(** Subtraction of a smaller number. *)
Lemma sub_correct x y mx ex my ey :
  normal_pos x mx ex -> normal_pos y my ey ->
  F2R y < F2R x ->
  (-1074 <= Z.min ex ey - 52)%Z -> (Z.max ex ey + 1 <= 971)%Z ->
  exists m e,
    normal_pos (x - y) m e /\ (Z.min ex ey - 52 <= e <= Z.max ex ey + 1)%Z /\
    Rabs (F2R (x - y) - (F2R x - F2R y)) <= bpow (-51) * (F2R x - F2R y).
Proof.
  intros Hx Hy Hlt Hlo Hhi.
  pose proof (normal_pos_mantissa _ _ _ Hx) as Bx.
  pose proof (normal_pos_mantissa _ _ _ Hy) as By.
  rewrite (normal_pos_F2R _ _ _ Hx), (normal_pos_F2R _ _ _ Hy) in *.
  destruct Hx as [Ex Dx], Hy as [Ey Dy].
  set (ez := Z.min ex ey) in *.
  destruct (shl_align_spec mx ex ez ltac:(unfold ez; lia)) as [M1 _].
  destruct (shl_align_spec my ey ez ltac:(unfold ez; lia)) as [M2 _].
  pose proof (aligned_value mx ex ez ltac:(unfold ez; lia)) as V1.
  pose proof (aligned_value my ey ez ltac:(unfold ez; lia)) as V2.
  rewrite <- M1 in V1. rewrite <- M2 in V2.
  set (A1 := Z.pos (fst (shl_align mx ex ez))) in *.
  set (A2 := Z.pos (fst (shl_align my ey ez))) in *.
  assert (Prim2SF (x - y) = binary_normalize prec emax (A1 - A2) ez false) as E
    by (rewrite FloatAxioms.sub_spec; unfold SF64sub, SFsub; rewrite Ex, Ey; reflexivity).
  pose proof (bpow_pos ez) as Pz.
  assert (0 < A1 - A2)%Z as Pos.
  { apply lt_IZR. rewrite minus_IZR. nra. }
  destruct (A1 - A2)%Z as [|M|M] eqn:EM; try lia.
  cbn [binary_normalize] in E.
  set (d := Z.pos (digits2_pos M)).
  pose proof (digits2_pos_spec M) as DM. fold d in DM.
  assert (1 <= d)%Z as Hd1 by (unfold d; lia).
  assert (d <= 53 + (Z.max ex ey - ez))%Z as Hd2.
  { destruct (Z_lt_le_dec (53 + (Z.max ex ey - ez)) d) as [C|C]; [|assumption].
    assert (2 ^ (53 + (Z.max ex ey - ez)) <= 2 ^ (d - 1))%Z
      by (apply Z.pow_le_mono_r; lia).
    assert (A1 < 2 ^ (53 + (Z.max ex ey - ez)))%Z.
    { rewrite M1. rewrite Z.pow_add_r by (unfold ez; lia).
      change (2 ^ 53)%Z with 9007199254740992%Z.
      assert (2 ^ (ex - ez) <= 2 ^ (Z.max ex ey - ez))%Z
        by (apply Z.pow_le_mono_r; unfold ez; lia).
      pose proof (pow2_pos (ex - ez) ltac:(unfold ez; lia)). nia. }
    assert (0 < A2)%Z by (unfold A2; lia). lia. }
  destruct (binary_round_correct M ez) as (m & e & Er & Dm & Re & Ve); fold d; try lia.
  exists m, e. rewrite Er in E. fold d in Re.
  split; [split; assumption|]. split; [lia|].
  unfold F2R at 1. rewrite E.
  replace (1 * (IZR (Z.pos m) * bpow e)) with (IZR (Z.pos m) * bpow e) by lra.
  replace (IZR (Z.pos mx) * bpow ex - IZR (Z.pos my) * bpow ey)
    with (IZR (Z.pos M) * bpow ez); [exact Ve|].
  rewrite <- EM, minus_IZR. lra.
Qed.

(** *** Order *)

Lemma value_lt_exponent mx ex my ey :
  (4503599627370496 <= Z.pos mx < 9007199254740992)%Z ->
  (4503599627370496 <= Z.pos my < 9007199254740992)%Z ->
  (ex < ey)%Z -> IZR (Z.pos mx) * bpow ex < IZR (Z.pos my) * bpow ey.
Proof.
  intros Bx By H.
  assert (bpow (ex + 1) <= bpow ey) as L by (apply bpow_le; lia).
  rewrite bpow_add, bpow_1 in L. pose proof (bpow_pos ex) as Px.
  assert (IZR (Z.pos mx) < 9007199254740992) by (apply IZR_lt; lia).
  assert (4503599627370496 <= IZR (Z.pos my)) by (apply IZR_le; lia).
  nra.
Qed.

The task. The required response is a complete, exact copy of the records.

Solution.
(** Subtraction of a smaller number. *)
Lemma sub_correct x y mx ex my ey :
  normal_pos x mx ex -> normal_pos y my ey ->
  F2R y < F2R x ->
  (-1074 <= Z.min ex ey - 52)%Z -> (Z.max ex ey + 1 <= 971)%Z ->
  exists m e,
    normal_pos (x - y) m e /\ (Z.min ex ey - 52 <= e <= Z.max ex ey + 1)%Z /\
    Rabs (F2R (x - y) - (F2R x - F2R y)) <= bpow (-51) * (F2R x - F2R y).
Proof.
  intros Hx Hy Hlt Hlo Hhi.
  pose proof (normal_pos_mantissa _ _ _ Hx) as Bx.
  pose proof (normal_pos_mantissa _ _ _ Hy) as By.
  rewrite (normal_pos_F2R _ _ _ Hx), (normal_pos_F2R _ _ _ Hy) in *.
  destruct Hx as [Ex Dx], Hy as [Ey Dy].
  set (ez := Z.min ex ey) in *.
  destruct (shl_align_spec mx ex ez ltac:(unfold ez; lia)) as [M1 _].
  destruct (shl_align_spec my ey ez ltac:(unfold ez; lia)) as [M2 _].
  pose proof (aligned_value mx ex ez ltac:(unfold ez; lia)) as V1.
  pose proof (aligned_value my ey ez ltac:(unfold ez; lia)) as V2.
  rewrite <- M1 in V1. rewrite <- M2 in V2.
  set (A1 := Z.pos (fst (shl_align mx ex ez))) in *.
  set (A2 := Z.pos (fst (shl_align my ey ez))) in *.
  assert (Prim2SF (x - y) = binary_normalize prec emax (A1 - A2) ez false) as E
    by (rewrite FloatAxioms.sub_spec; unfold SF64sub, SFsub; rewrite Ex, Ey; reflexivity).
  pose proof (bpow_pos ez) as Pz.
  assert (0 < A1 - A2)%Z as Pos.
  { apply lt_IZR. rewrite minus_IZR. nra. }
  destruct (A1 - A2)%Z as [|M|M] eqn:EM; try lia.
  cbn [binary_normalize] in E.
  set (d := Z.pos (digits2_pos M)).
  pose proof (digits2_pos_spec M) as DM. fold d in DM.
  assert (1 <= d)%Z as Hd1 by (unfold d; lia).
  assert (d <= 53 + (Z.max ex ey - ez))%Z as Hd2.
  { destruct (Z_lt_le_dec (53 + (Z.max ex ey - ez)) d) as [C|C]; [|assumption].
    assert (2 ^ (53 + (Z.max ex ey - ez)) <= 2 ^ (d - 1))%Z
      by (apply Z.pow_le_mono_r; lia).
    assert (A1 < 2 ^ (53 + (Z.max ex ey - ez)))%Z.
    { rewrite M1. rewrite Z.pow_add_r by (unfold ez; lia).
      change (2 ^ 53)%Z with 9007199254740992%Z.
      assert (2 ^ (ex - ez) <= 2 ^ (Z.max ex ey - ez))%Z
        by (apply Z.pow_le_mono_r; unfold ez; lia).
      pose proof (pow2_pos (ex - ez) ltac:(unfold ez; lia)). nia. }
    assert (0 < A2)%Z by (unfold A2; lia). lia. }
  destruct (binary_round_correct M ez) as (m & e & Er & Dm & Re & Ve); fold d; try lia.
  exists m, e. rewrite Er in E. fold d in Re.
  split; [split; assumption|]. split; [lia|].
  unfold F2R at 1. rewrite E.
  replace (1 * (IZR (Z.pos m) * bpow e)) with (IZR (Z.pos m) * bpow e) by lra.
  replace (IZR (Z.pos mx) * bpow ex - IZR (Z.pos my) * bpow ey)
    with (IZR (Z.pos M) * bpow ez); [exact Ve|].
  rewrite <- EM, minus_IZR. lra.
Qed.

(** *** Order *)

Lemma value_lt_exponent mx ex my ey :
  (4503599627370496 <= Z.pos mx < 9007199254740992)%Z ->
  (4503599627370496 <= Z.pos my < 9007199254740992)%Z ->
  (ex < ey)%Z -> IZR (Z.pos mx) * bpow ex < IZR (Z.pos my) * bpow ey.
Proof.
  intros Bx By H.
  assert (bpow (ex + 1) <= bpow ey) as L by (apply bpow_le; lia).
  rewrite bpow_add, bpow_1 in L. pose proof (bpow_pos ex) as Px.
  assert (IZR (Z.pos mx) < 9007199254740992) by (apply IZR_lt; lia).
  assert (4503599627370496 <= IZR (Z.pos my)) by (apply IZR_le; lia).
  nra.
Qed.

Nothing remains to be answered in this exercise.